Let me therefore deal for a moment with this question of apportionment from another angle. We have ever-growing factories. We are becoming more and more industrialized. The Government is trying to send factories and industries of all kinds to the borders, to the border industries, as they are called. In the main they will require water, as well as labour, raw materials and so forth. They will need water, and there should be an apportionment. We should not go blindly ahead, establishing industries in a particular spot, unless we are sure that there will be water for them.

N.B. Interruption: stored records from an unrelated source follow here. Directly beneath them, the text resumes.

(* ===== verification/CompactionViews.v ===== *)
(** * What the snapshots see of a list of entries

    A reader at a sequence number sees, of the versions of a user key, the newest one
    that is not newer than itself, unless it is a deletion or is covered by a range
    tombstone. Snapshots divide the sequence numbers into stripes: a reader that sees one
    entry of a stripe sees the others too. This file has the ways in which a compaction
    may change a list of entries without a change in what any snapshot sees. *)

From Stdlib Require Import Sorting.Sorted.
From S2P Require Import Prelude SortedLists Status Slice Coding Comparator DbFormat WideColumns FileIndexer BlobIndex CompactionIterator.
From stdpp Require Import list.
#[local] Open Scope Z_scope.

(** ** Entries *)

Definition entry_user_key (e : Entry) : bytes := user_key (parsed_of (entry_key e)).
Definition entry_seq (e : Entry) : Z := sequence (parsed_of (entry_key e)).
Definition entry_type (e : Entry) : Z := DbFormat.type (parsed_of (entry_key e)).
Definition is_value (ty : Z) : bool := (ty =? kTypeValue) || (ty =? kTypeBlobIndex) || (ty =? kTypeWideColumnEntity).
Definition point_type (ty : Z) : bool := is_value ty || (ty =? kTypeDeletion) || (ty =? kTypeSingleDeletion).

(** ** Stripes *)

Section Stripes.
Context (snapshots : list Z).
#[local] Abbreviation index seq := (count_while (λ x, x <? seq) snapshots).
Definition stripe (seq : Z) : Z := default kMaxSequenceNumber (snapshots !! index seq).
(** The readers: the snapshots and the current state. *)
Definition reader (r : Z) : Prop := r ∈ snapshots ∨ r = kMaxSequenceNumber.
Definition snapshots_ok : Prop := StronglySorted Z.lt snapshots ∧ (∀ s, s ∈ snapshots → 0 <= s < kMaxSequenceNumber).
Context (Hs : snapshots_ok).

Lemma stripe_ge seq : seq <= kMaxSequenceNumber → seq <= stripe seq.
Proof using Hs.
  intros H. unfold stripe. destruct (snapshots !! _) as [x|] eqn:E; cbn; [|done]. apply count_while_at in E. apply Z.ltb_ge in E. lia.
Qed.
Lemma stripe_reader seq : reader (stripe seq).
Proof using.
  unfold stripe. destruct (snapshots !! _) as [x|] eqn:E; cbn; [left; by apply list_elem_of_lookup_2 in E|by right].
Qed.
(** The number zero stands for no stripe: no entry of the input may have this one. *)
Lemma stripe_pos seq : seq <= kMaxSequenceNumber → (0 ∈ snapshots → 0 < seq) → 0 < stripe seq.
Proof using Hs.
  intros Hm H0. pose proof (stripe_ge seq Hm). destruct (stripe_reader seq) as [H'|H']; [|rewrite H'; by vm_compute].
  destruct (Z.eq_dec (stripe seq) 0) as [E|]; [rewrite E in H'; specialize (H0 H'); lia|apply Hs in H'; lia].
Qed.
(** A reader sees an entry exactly if it is not before the entry's stripe. *)
Lemma stripe_le seq r : seq <= kMaxSequenceNumber → reader r → seq <= r ↔ stripe seq <= r.
Proof using Hs.
  intros Hm Hr. split; [|pose proof (stripe_ge seq Hm); lia]. intros Hle. unfold stripe.
  destruct Hr as [Hr| ->]; [|destruct (snapshots !! _) as [x|] eqn:E; cbn; [apply list_elem_of_lookup_2, Hs in E; lia|done]].
  destruct (list_elem_of_lookup_1 _ _ Hr) as [i Ei]. assert (index seq <= i)%nat as Hi.
  { apply Nat.nlt_ge. intros Hlt. apply (count_while_before _ _ i r Ei), Z.ltb_lt in Hlt. lia. }
  destruct (snapshots !! index seq) as [x|] eqn:E; cbn.
  - destruct (decide (index seq = i)) as [Heq|Hne]; [rewrite Heq, Ei in E; injection E; lia|].
    pose proof (sorted_lookup Z.lt snapshots (proj1 Hs) _ i x r E Ei ltac:(lia)). lia.
  - apply lookup_ge_None in E. apply lookup_lt_Some in Ei. lia.
Qed.
Lemma stripe_mono a b : a <= b → b <= kMaxSequenceNumber → stripe a <= stripe b.
Proof using Hs. intros Hab Hb. apply (proj1 (stripe_le a (stripe b) ltac:(lia) (stripe_reader b))). pose proof (stripe_ge b Hb). lia. Qed.
End Stripes.

(** ** Views *)

Section Views.
Context (c : Comparator).

(** A tombstone covers older entries of its range, for the readers that see it. *)
Definition covering (T : list RangeTombstone) (u : bytes) (seq r : Z) : bool :=
  existsb (λ t, (Compare c (start_key_ t) u <=? 0) && (Compare c u (end_key_ t) <? 0) && (seq <? seq_ t) && (seq_ t <=? r)) T.
Definition visible (r : Z) (u : bytes) (e : Entry) : bool :=
  negb (IsDeleteRangeSentinelKey e) && (Compare c (entry_user_key e) u =? 0) && (entry_seq e <=? r).
Definition seen (T : list RangeTombstone) (r : Z) (e : Entry) : option (Z * bytes) :=
  if is_value (entry_type e) && negb (covering T (entry_user_key e) (entry_seq e) r) then Some (entry_type e, entry_value e) else None.

(** Entries, each with the tombstones that are in force for it. *)
Definition Content : Type := list (Entry * list RangeTombstone).
Fixpoint look (r : Z) (u : bytes) (l : Content) : option (Z * bytes) :=
  match l with
  | [] => None
  | (e, T) :: l => if visible r u e then seen T r e else look r u l
  end.
Definition under (T : list RangeTombstone) (l : list Entry) : Content := map (λ e, (e, T)) l.
(** What a reader sees of a user key. *)
Definition view (T : list RangeTombstone) (r : Z) (u : bytes) (l : list Entry) : option (Z * bytes) := look r u (under T l).

Definition blind (r : Z) (u : bytes) (l : Content) : Prop := Forall (λ x, visible r u (fst x) = false) l.
Lemma look_blind r u l l' : blind r u l → look r u (l ++ l') = look r u l'.
Proof. induction 1 as [|[e T] l Hv _ IH]; [done|]. cbn in *. by rewrite Hv. Qed.
Lemma blind_or_seen r u l : blind r u l ∨ ∀ l', look r u (l ++ l') = look r u l.
Proof.
  induction l as [|[e T] l IH]; [left; constructor|]. cbn. destruct (visible r u e) eqn:E; [by right|].
  destruct IH as [H|H]; [left; by constructor|by right].
Qed.
(** Behind an entry that a reader sees nothing matters. *)
Lemma look_hidden r u A B B' : ¬ blind r u A → look r u (A ++ B) = look r u (A ++ B').
Proof. intros H. destruct (blind_or_seen r u A) as [|E]; [done|]. by rewrite !E. Qed.
Lemma look_same_tail r u A B B' : look r u B = look r u B' → look r u (A ++ B) = look r u (A ++ B').
Proof. intros H. destruct (blind_or_seen r u A) as [Hb|E]; [by rewrite !look_blind|by rewrite !E]. Qed.
Lemma look_under_filter r u (p : Entry → bool) T l B : (∀ e, e ∈ l → p e = false → visible r u e = false) →
  look r u (under T (List.filter p l) ++ B) = look r u (under T l ++ B).
Proof.
  induction l as [|e l IH]; intros H; [done|]. cbn. destruct (p e) eqn:E; cbn.
  - destruct (visible r u e); [done|]. apply IH. intros e' He'. apply H. by right.
  - rewrite (H e ltac:(left) E). apply IH. intros e' He'. apply H. by right.
Qed.
Lemma blind_under r u T l : blind r u (under T l) ↔ ∀ e, e ∈ l → visible r u e = false.
Proof.
  unfold blind, under. rewrite Forall_map, Forall_forall. done.
Qed.
End Views.

(** ** Sorted entries *)

Section Steps.
Context (wf : bytes → Prop) (c : Comparator) `{!ComparatorLaws wf c} (snapshots : list Z) (Hsn : snapshots_ok snapshots).
#[local] Abbreviation ikey_ok := (InternalKeyOrder.ikey_ok wf).
#[local] Abbreviation stripe := (stripe snapshots).
#[local] Abbreviation reader := (reader snapshots).

Definition same_key (u : bytes) (e : Entry) : bool := Compare c (entry_user_key e) u =? 0.
Definition version_of (u : bytes) (e : Entry) : bool := negb (IsDeleteRangeSentinelKey e) && same_key u e.
Definition single_del (e : Entry) : bool := entry_type e =? kTypeSingleDeletion.

Record entry_ok (e : Entry) : Prop := {
  eo_key : ikey_ok (entry_key e);
  eo_type : IsExtendedValueType (entry_type e) = true;
  eo_point : IsDeleteRangeSentinelKey e = false → point_type (entry_type e) = true
}.
(** Entries are in the order of their keys, and versions of a key have different
    sequence numbers. *)
Definition entry_before (a b : Entry) : Prop := InternalKeyComparator.Compare c (entry_key a) (entry_key b) <= 0 ∧
  (IsDeleteRangeSentinelKey a = false → IsDeleteRangeSentinelKey b = false → Compare c (entry_user_key a) (entry_user_key b) = 0 → entry_seq b < entry_seq a).
Definition entries_ok (l : list Entry) : Prop := Forall entry_ok l ∧ StronglySorted entry_before l.
(** The order of the entries of a table: of those that are no markers of tombstones. *)
Definition entry_lt (a b : Entry) : Prop :=
  IsDeleteRangeSentinelKey a = false → IsDeleteRangeSentinelKey b = false → InternalKeyComparator.Compare c (entry_key a) (entry_key b) < 0.

Lemma entry_parsed e : entry_ok e → wf (entry_user_key e) ∧ 0 <= entry_seq e <= kMaxSequenceNumber.
Proof using.
  intros [(Hl & Hb & Hu) _ _]. destruct (parsed_of_ok _ Hb Hl) as [(_ & Hs & _) _]. unfold entry_user_key, entry_seq.
  rewrite kMaxSequenceNumber_val. unfold is_u in Hs. split; [|lia]. unfold parsed_of. by destruct (UnPackSequenceAndType _).
Qed.
Lemma entry_lt_iff a b : entry_ok a → entry_ok b → InternalKeyComparator.Compare c (entry_key a) (entry_key b) < 0 ↔
  Compare c (entry_user_key a) (entry_user_key b) < 0 ∨ Compare c (entry_user_key a) (entry_user_key b) = 0 ∧
    (entry_seq b < entry_seq a ∨ entry_seq b = entry_seq a ∧ entry_type b < entry_type a).
Proof using ComparatorLaws0.
  intros [(La & Ba & Ua) _ _] [(Lb & Bb & Ub) _ _]. destruct (parsed_of_ok _ Ba La) as [Pa Ea], (parsed_of_ok _ Bb Lb) as [Pb Eb].
  rewrite <- Ea, <- Eb, (InternalKeyOrder.Compare_parsed c _ _ Pa Pb). unfold InternalKeyComparator.CompareParsed.
  fold (entry_user_key a) (entry_user_key b) (entry_seq a) (entry_seq b) (entry_type a) (entry_type b). repeat case_match; lia.
Qed.
Lemma entries_order a b : entry_ok a → entry_ok b → InternalKeyComparator.Compare c (entry_key a) (entry_key b) <= 0 →
  Compare c (entry_user_key a) (entry_user_key b) <= 0 ∧ (Compare c (entry_user_key a) (entry_user_key b) = 0 → entry_seq b <= entry_seq a).
Proof using ComparatorLaws0.
  intros [(La & Ba & Ua) _ _] [(Lb & Bb & Ub) _ _] H. destruct (parsed_of_ok _ Ba La) as [Pa Ea], (parsed_of_ok _ Bb Lb) as [Pb Eb].
  rewrite <- Ea, <- Eb, (InternalKeyOrder.Compare_parsed c _ _ Pa Pb) in H. unfold InternalKeyComparator.CompareParsed in H.
  fold (entry_user_key a) (entry_user_key b) (entry_seq a) (entry_seq b) in H. repeat case_match; lia.
Qed.

Lemma key_eq_trans a b d : wf a → wf b → wf d → Compare c a b = 0 → Compare c b d = 0 → Compare c a d = 0.
Proof using ComparatorLaws0. intros Wa Wb Wd H1 H2. pose proof (cmp_eq_l (cmp := Compare c) a b d Wa Wb Wd H1). lia. Qed.
(** Two versions of a key, by their user keys. *)
Lemma same_key_spec u e : same_key u e = true ↔ Compare c (entry_user_key e) u = 0.
Proof using. apply Z.eqb_eq. Qed.
Lemma same_key_cong u w e : wf u → wf w → entry_ok e → Compare c u w = 0 → same_key w e = same_key u e.
Proof using ComparatorLaws0.
  intros Wu Ww Ho E. destruct (entry_parsed e Ho) as [We _]. unfold same_key. apply eq_iff_eq_true. rewrite !Z.eqb_eq. split; intros H.
  - apply (key_eq_trans _ w); [done..|]. by apply cmp_flip_eq.
  - by apply (key_eq_trans _ u).
Qed.

(** ** Dead entries

    While a key is being read, the entries of the stripe that was read last, if there is
    one, that are not single deletions will be dropped. *)
Definition dead (u : bytes) (k : Z) (e : Entry) : bool := version_of u e && (stripe (entry_seq e) =? k) && negb (single_del e || (k =? 0)).
Definition live (cur : option (bytes * Z)) (l : list Entry) : list Entry :=
  match cur with None => l | Some (u, k) => List.filter (λ e, negb (dead u k e)) l end.
(** What has been read of the current key, as seen from the rest of the input. *)
Definition cur_ok (cur : option (bytes * Z)) (rest : list Entry) : Prop :=
  match cur with
  | None => True
  | Some (u, k) => wf u ∧ ∀ e, e ∈ rest → Compare c u (entry_user_key e) <= 0 ∧ (version_of u e = true → k = 0 ∨ stripe (entry_seq e) <= k)
  end.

I should like to interpolate for a moment and say to the hon. the Minister that I believe that this side of the House will support him if he will introduce a Bill which says: “The primary natural resource in South Africa is water, and everything else must give way to it. We do not want railways, townships, roads, or anything to stand in the way of the preservation of our water resources in the places where they can be preserved.” One can build a railway somewhere else, and one can build a road somewhere else. One can lay out a town somewhere else, but one cannot build a dam for water on top of a mountain. These things are so important to-day that I believe the principle should be embodied in law that our natural water resources are the most important resources we have. Such a law would receive the backing of this side of the House.

Let us have a look at this one angle of the question of the conservation and apportionment of our water resources. Here I have another quotation from an American Journal, The American News Digest of 29th May this year. A Mr. Duminy, the retiring U.S. Commissioner of Reclamation, is reported to have said—

There is another project as important or even more for future water needs as desalination, namely the science of tapping the rivers of the sky.

He went away from the usual idea of seeding rain clouds and getting rain. What he said was that we should get snow. He went on to say that with a 20 year programme to tap snow clouds they have been so successful that they were in a matter of two to three years half way to the end of their programme. They were about 10 years ahead of the mapped time for their research programme. He further says this—

The economic return from depositing an extra foot or so of snow on a watershed during the winter time is enormous. It is my prediction that an added water supply by weather modification is one of the brightest horizons for our future.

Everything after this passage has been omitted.